## What the exercise asks
The answer must consist of every line below that contains the word "this".

## Supplied records
(** * Movie catalogue backend: a model of [server.js] and its properties

    The server is an Express application with five routes over one
    Mongoose model, [Movie], and one external call, the Cloudinary upload.
    The handlers are embedded as functions over an explicit [world] (the
    [movies] collection and the buffers streamed to Cloudinary); a thrown
    error and the [try]/[catch] of each handler are an error monad.

    What the repository does not define is taken as follows.
    - The ECMAScript conversions between strings, numbers and dates, and the
      parsing of an ObjectId, are the fields of the class [Runtime]; every
      theorem holds for every runtime.
    - Cloudinary's answer to an upload is the function [cloudinary].
    - Numbers are exact rationals with the two infinities; rounding of
      doubles is not modelled.
    - Form fields are scalars; the database connection is up. *)

From Stdlib Require Import ZArith NArith QArith String Ascii List Bool Lia.
From stdpp Require Import base option list gmap strings.

Close Scope Q_scope.
Open Scope string_scope.
Open Scope N_scope.

(** ** JavaScript values *)

(** A number other than [NaN]. *)
Inductive number : Type :=
  | NegInf
  | PosInf
  | Fin (q : Q).

(** A valid [Date], as milliseconds since the epoch. *)
Definition date : Type := Z.

(** A 12-byte ObjectId as a number. *)
Definition oid : Type := N.
(** * DolbyIO Unreal plugin: participant / video-track event ordering

    Shallow embedding of the event handlers of [UDolbyIOSubsystem]
    (DolbyIOInitialization.cpp and the [Handle] overloads that follow it in
    the sources), of the material binding functions, and of the connection
    guards of [Dolby::FSdkAccess].

    Unreal containers are modelled by their documented behaviour:
    - [TMap<FString, V>] is a [gmap string V]; [Emplace] replaces the value of
      an existing key, [Find] is [!!], [Remove] is [delete], [FindOrAdd]
      default-constructs a missing value, and [operator[]] is [FindChecked]:
      it asserts that the key is present;
    - [TArray<T>] is a [list T]; [Add] appends at the end, [RemoveAt] is
      [delete i];
    - [FString] equality ignores case, in [==] and [!=] and in the keys of
      a [TMap] alike: a [string] stands for an [FString] up to case.
    Handlers run one at a time: the SDK callback threads and the scope lock
    are not modelled. *)

From stdpp Require Import base option list gmap strings.

Set Default Proof Using "Type".

(** ** Engine-side data *)

Record FDolbyIOVideoTrack := MkVideoTrack {
  TrackID : string;
  ParticipantID : string
}.

#[global] Instance FDolbyIOVideoTrack_eq_dec : EqDecision FDolbyIOVideoTrack.
Proof. solve_decision. Defined.

Inductive EDolbyIOParticipantStatus :=
  | Reserved | Connecting | OnAir | Decline | Inactive | Left | Warning | Error.

#[global] Instance EDolbyIOParticipantStatus_eq_dec :
  EqDecision EDolbyIOParticipantStatus.
Proof. solve_decision. Defined.

Record FDolbyIOParticipantInfo := MkParticipantInfo {
  UserID : string;
  Name : string;
  ExternalID : string;
  Status : EDolbyIOParticipantStatus
}.

#[global] Instance FDolbyIOParticipantInfo_eq_dec :
  EqDecision FDolbyIOParticipantInfo.
Proof. solve_decision. Defined.

(** [dolbyio::comms::participant_info] as the handlers read it: the status
    is optional, and a participant event without one is dropped. *)
Record participant_info := MkSdkParticipant {
  user_id : string;
  info_name : string;
  info_external_id : string;
  status : option EDolbyIOParticipantStatus
}.

(** [ToFDolbyIOParticipantInfo]; the handlers only call it once the status
    is known to be present. *)
Definition ToFDolbyIOParticipantInfo (p : participant_info)
    : FDolbyIOParticipantInfo :=
  {| UserID := user_id p;
     Name := info_name p;
     ExternalID := info_external_id p;
     Status := default Inactive (status p) |}.

(** The multicast delegates of the subsystem; [BroadcastEvent] is
    fire-and-forget, so a run of the handlers is observed as the list of
    notifications it broadcast, oldest first. *)
Inductive Notification :=
  | OnParticipantAdded (st : EDolbyIOParticipantStatus) (i : FDolbyIOParticipantInfo)
  | OnParticipantUpdated (st : EDolbyIOParticipantStatus) (i : FDolbyIOParticipantInfo)
  | OnVideoTrackAdded (t : FDolbyIOVideoTrack)
  | OnVideoTrackRemoved (t : FDolbyIOVideoTrack)
  | OnVideoTrackEnabled (t : FDolbyIOVideoTrack)
  | OnVideoTrackDisabled (t : FDolbyIOVideoTrack).

#[global] Instance Notification_eq_dec : EqDecision Notification.
Proof. solve_decision. Defined.

(** The tracks announced by the "track added" notifications of a log. *)
Definition added_of (log : list Notification) : list FDolbyIOVideoTrack :=
  omap (λ n, match n with OnVideoTrackAdded t => Some t | _ => None end) log.

(** ** Video sinks *)

(** A [UMaterialInstanceDynamic*] is an opaque engine pointer. *)
Definition Material := nat.

(** A [UTexture2D*]; the only thing the subsystem does with it is to test
    it against [nullptr]. *)
Inductive UTexture2D := TextureOf (VideoTrackID : string).

#[global] Instance UTexture2D_eq_dec : EqDecision UTexture2D.
Proof. solve_decision. Defined.

(** Modelled from the spec: the class [DolbyIO::FVideoSink]
    (Video/DolbyIOVideoSink.h) is not among the sources. A sink owns the
    renderable surface of one track ("the renderable destination (e.g.,
    texture) a track's decoded frames are written into"), which does not
    exist when the sink is constructed, and the set of materials that
    currently show it. *)
Record FVideoSink := MkVideoSink {
  VideoTrackID : string;
  Texture : option UTexture2D;
  Materials : gset Material
}.

#[global] Instance FVideoSink_eq_dec : EqDecision FVideoSink.
Proof. solve_decision. Defined.

(** [std::make_shared<FVideoSink>(VideoTrackID)] *)
Definition FVideoSink_new (tid : string) : FVideoSink :=
  {| VideoTrackID := tid; Texture := None; Materials := ∅ |}.

Definition FVideoSink_GetTexture (sink : FVideoSink) : option UTexture2D :=
  Texture sink.

Definition FVideoSink_BindMaterial (m : Material) (sink : FVideoSink) : FVideoSink :=
  {| VideoTrackID := VideoTrackID sink;
     Texture := Texture sink;
     Materials := {[ m ]} ∪ Materials sink |}.

Definition FVideoSink_UnbindMaterial (m : Material) (sink : FVideoSink) : FVideoSink :=
  {| VideoTrackID := VideoTrackID sink;
     Texture := Texture sink;
     Materials := Materials sink ∖ {[ m ]} |}.

Definition FVideoSink_UnbindAllMaterials (sink : FVideoSink) : FVideoSink :=
  {| VideoTrackID := VideoTrackID sink;
     Texture := Texture sink;
     Materials := ∅ |}.

(** The sink once its surface exists. *)
Definition FVideoSink_CreateTexture (sink : FVideoSink) : FVideoSink :=
  {| VideoTrackID := VideoTrackID sink;
     Texture := Some (TextureOf (VideoTrackID sink));
     Materials := Materials sink |}.

(** ** Handlers as state transformers

    A handler reads and writes the subsystem, broadcasts notifications and
    may hit a failed [check] ([None]). *)
Definition Op (St A : Type) : Type := St → option (A * St * list Notification).

#[global] Instance Op_ret {St} : MRet (Op St) := λ A a s, Some (a, s, []).

#[global] Instance Op_bind {St} : MBind (Op St) := λ A B k m s,
  match m s with
  | Some (a, s1, l1) =>
      match k a s1 with
      | Some (b, s2, l2) => Some (b, s2, l1 ++ l2)
      | None => None
      end
  | None => None
  end.

Definition op_get {St} : Op St St := λ s, Some (s, s, []).
Definition op_modify {St} (f : St → St) : Op St unit := λ s, Some (tt, f s, []).
Definition op_check_fail {St A} : Op St A := λ _, None.

(** [BroadcastEvent(Event, Args...)] *)
Definition BroadcastEvent {St} (n : Notification) : Op St unit :=
  λ s, Some (tt, s, [n]).

(** A range-based [for] over an array. *)
Fixpoint for_each {St A} (l : list A) (body : A → Op St unit) : Op St unit :=
  match l with
  | [] => mret tt
  | x :: l' => body x ;; for_each l' body
  end.

(** What an observer sees of a handler run: the notifications, if the
    handler ran to completion. *)
Definition log_of {St A} (r : option (A * St * list Notification))
    : option (list Notification) :=
  (λ x, x.2) <$> r.

Definition state_of {St A} (r : option (A * St * list Notification)) : option St :=
  (λ x, x.1.2) <$> r.

(** ** The handlers registered by [UDolbyIOSubsystem::Initialize(Token)]

    DolbyIOInitialization.cpp registers one lambda per SDK event; each is
    transcribed under the name of the event it handles. *)
Module Inline.

Record UDolbyIOSubsystem := MkSubsystem {
  RemoteParticipants : gmap string FDolbyIOParticipantInfo;
  BufferedVideoTracks : gmap string (list FDolbyIOVideoTrack);
  VideoSinks : gmap string FVideoSink
}.

Definition set_RemoteParticipants
    (f : gmap string FDolbyIOParticipantInfo → gmap string FDolbyIOParticipantInfo)
    (s : UDolbyIOSubsystem) : UDolbyIOSubsystem :=
  {| RemoteParticipants := f (RemoteParticipants s);
     BufferedVideoTracks := BufferedVideoTracks s;
     VideoSinks := VideoSinks s |}.

Definition set_BufferedVideoTracks
    (f : gmap string (list FDolbyIOVideoTrack) → gmap string (list FDolbyIOVideoTrack))
    (s : UDolbyIOSubsystem) : UDolbyIOSubsystem :=
  {| RemoteParticipants := RemoteParticipants s;
     BufferedVideoTracks := f (BufferedVideoTracks s);
     VideoSinks := VideoSinks s |}.

Definition set_VideoSinks
    (f : gmap string FVideoSink → gmap string FVideoSink)
    (s : UDolbyIOSubsystem) : UDolbyIOSubsystem :=
  {| RemoteParticipants := RemoteParticipants s;
     BufferedVideoTracks := BufferedVideoTracks s;
     VideoSinks := f (VideoSinks s) |}.

(** [VideoSinks[TrackID]->UnbindAllMaterials()]: the checked lookup. *)
Definition VideoSinks_UnbindAllMaterials (tid : string) : Op UDolbyIOSubsystem unit :=
  s ← op_get;
  match VideoSinks s !! tid with
  | Some sink =>
      op_modify (set_VideoSinks <[tid := FVideoSink_UnbindAllMaterials sink]>)
  | None => op_check_fail
  end.

(** [[this](const remote_participant_added& Event)] *)
Definition remote_participant_added (participant : participant_info)
    : Op UDolbyIOSubsystem unit :=
  match status participant with
  | None => mret tt
  | Some _ =>
      let Info := ToFDolbyIOParticipantInfo participant in
      op_modify (set_RemoteParticipants <[UserID Info := Info]>);;
      BroadcastEvent (OnParticipantAdded (Status Info) Info);;
      s ← op_get;
      match BufferedVideoTracks s !! UserID Info with
      | Some ParticipantTracks =>
          for_each ParticipantTracks
            (λ VideoTrack, BroadcastEvent (OnVideoTrackAdded VideoTrack));;
          op_modify (set_BufferedVideoTracks (delete (UserID Info)))
      | None => mret tt
      end
  end.

(** [[this](const remote_participant_updated& Event)] *)
Definition remote_participant_updated (participant : participant_info)
    : Op UDolbyIOSubsystem unit :=
  match status participant with
  | None => mret tt
  | Some _ =>
      let Info := ToFDolbyIOParticipantInfo participant in
      op_modify (set_RemoteParticipants <[UserID Info := Info]>);;
      BroadcastEvent (OnParticipantUpdated (Status Info) Info)
  end.

(** [[this](const remote_video_track_added& Event)]; the call of
    [set_video_sink] goes to the SDK and leaves the subsystem alone. *)
Definition remote_video_track_added (VideoTrack : FDolbyIOVideoTrack)
    : Op UDolbyIOSubsystem unit :=
  op_modify (set_VideoSinks
               <[TrackID VideoTrack := FVideoSink_new (TrackID VideoTrack)]>);;
  s ← op_get;
  if decide (is_Some (RemoteParticipants s !! ParticipantID VideoTrack)) then
    BroadcastEvent (OnVideoTrackAdded VideoTrack)
  else
    op_modify (set_BufferedVideoTracks (λ m,
      <[ParticipantID VideoTrack :=
          default [] (m !! ParticipantID VideoTrack) ++ [VideoTrack]]> m)).

(** [[this](const remote_video_track_removed& Event)] *)
Definition remote_video_track_removed (VideoTrack : FDolbyIOVideoTrack)
    : Op UDolbyIOSubsystem unit :=
  VideoSinks_UnbindAllMaterials (TrackID VideoTrack);;
  op_modify (set_VideoSinks (delete (TrackID VideoTrack)));;
  BroadcastEvent (OnVideoTrackRemoved VideoTrack).

(** [[this](const vfs_event& Event)] *)
Definition vfs_event (new_enabled new_disabled : list FDolbyIOVideoTrack)
    : Op UDolbyIOSubsystem unit :=
  for_each new_enabled
    (λ VideoTrack, BroadcastEvent (OnVideoTrackEnabled VideoTrack));;
  for_each new_disabled
    (λ VideoTrack, BroadcastEvent (OnVideoTrackDisabled VideoTrack)).

(** The SDK events the subsystem subscribes to. *)
Inductive Event :=
  | participant_added_ev (p : participant_info)
  | participant_updated_ev (p : participant_info)
  | video_track_added_ev (t : FDolbyIOVideoTrack)
  | video_track_removed_ev (t : FDolbyIOVideoTrack)
  | vfs_ev (new_enabled new_disabled : list FDolbyIOVideoTrack).

Definition dispatch (e : Event) : Op UDolbyIOSubsystem unit :=
  match e with
  | participant_added_ev p => remote_participant_added p
  | participant_updated_ev p => remote_participant_updated p
  | video_track_added_ev t => remote_video_track_added t
  | video_track_removed_ev t => remote_video_track_removed t
  | vfs_ev en dis => vfs_event en dis
  end.

(** The events of a session, delivered one after the other. *)
Definition run (evs : list Event) : Op UDolbyIOSubsystem unit :=
  for_each evs dispatch.

(** The subsystem before any remote event: no participant, nothing
    buffered. *)
Definition fresh (sinks : gmap string FVideoSink) : UDolbyIOSubsystem :=
  {| RemoteParticipants := ∅; BufferedVideoTracks := ∅; VideoSinks := sinks |}.

End Inline.

(** ** The [Handle] overloads and the material functions

    The overloads of [UDolbyIOSubsystem::Handle], with
    [ProcessBufferedVideoTracks] and the texture and material accessors. *)
Module Video.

## Expected answer
(** [[this](const remote_participant_added& Event)] *)
(** [[this](const remote_participant_updated& Event)] *)
(** [[this](const remote_video_track_added& Event)]; the call of
(** [[this](const remote_video_track_removed& Event)] *)
(** [[this](const vfs_event& Event)] *)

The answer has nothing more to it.